Starting in 1941, young Galina’s father, Mikhail, fights for his child in desperate conditions. Then a chance opportunity leads to his painting a portrait of the sons of one of Stalin’s sinister and all-powerful colonels, with life and death decisions at every step. But the commission means he can shelter his daughter in the Hermitage and steal food for her and his best friend, Boris, from the colonel’s table.
Forty years later, grown-up Galina is an art teacher in Leningrad with a family of her own. But Boris has his own tale to tell, and when Galina puts her own artistic skills to the test, she impacts her future in the shining new St. Petersburg.

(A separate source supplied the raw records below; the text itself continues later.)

Lemma has_suffix_spec s p : has_suffix s p = true <-> exists t, s = t +:+ p.
Proof.
  unfold has_suffix. rewrite andb_true_iff, Nat.leb_le, String.eqb_eq. split.
  - intros [Hl Hd]. exists (take_string (String.length s - String.length p) s).
    by rewrite <- Hd at 2; rewrite take_drop_string.
  - intros [t ->]. rewrite string_length_app. split; [lia|].
    replace (_ + _ - _)%nat with (String.length t) by lia. apply drop_string_app.
Qed.

Lemma take_string_app p s : take_string (String.length p) (p +:+ s) = p.
Proof. induction p as [|c p IH]; [by destruct s|]. rewrite string_app_cons. cbn. by f_equal. Qed.

Lemma has_suffix_cons c s t : s <> "" -> has_suffix (String c "" +:+ s) (String t "") = has_suffix s (String t "").
Proof.
  intros Hs. change (String c "" +:+ s) with (String c s). apply eq_iff_eq_true. rewrite !has_suffix_spec. split.
  - intros [[|d u] E]; [by injection E as ? ->|]. rewrite string_app_cons in E. injection E as _ ->. by exists u.
  - intros [u ->]. by exists (String c u).
Qed.

Lemma index_unfold s sub :
  index s sub = if String.prefix sub s then Some O else
                match s with EmptyString => None | String _ s => S <$> index s sub end.
Proof. by destruct s. Qed.

Lemma contains_spec s sub : contains s sub = true <-> exists a b, s = a +:+ sub +:+ b.
Proof.
  unfold contains. split.
  - induction s as [|c s IH]; rewrite index_unfold.
    + destruct (String.prefix sub "") eqn:E; [|done]. intros _.
      apply has_prefix_spec in E as [t ->]. by exists "", t.
    + destruct (String.prefix sub (String c s)) eqn:E.
      * intros _. apply has_prefix_spec in E as [t ->]. by exists "", t.
      * destruct (index s sub); [|done]. intros _. destruct IH as (a & b & ->); [done|].
        by exists (String c a), b.
  - intros (a & b & ->). induction a as [|c a IH]; rewrite index_unfold.
    + change ("" +:+ sub +:+ b) with (sub +:+ b). by rewrite prefix_app.
    + rewrite string_app_cons. destruct (String.prefix _ _); [done|]. by destruct (index _ sub).
Qed.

Part One, set in 1941, would make a dramatic novel in its own right; the stunning depiction of Russian suffering engages us as if we were there with Mikhail. The leap from the jeopardy of pleasing a Soviet colonel to the mature Galina in post-war Leningrad feels blunt and sudden, a missed opportunity. We get so few novels about the horror of civilian life in the siege that occurred when Nazi forces surrounded Leningrad, and yet it was every bit as chilling as the end of the war in Berlin or the Blitz in London, if not more so. Here is human survival in every form. This is an extraordinarily well-written book for a debut.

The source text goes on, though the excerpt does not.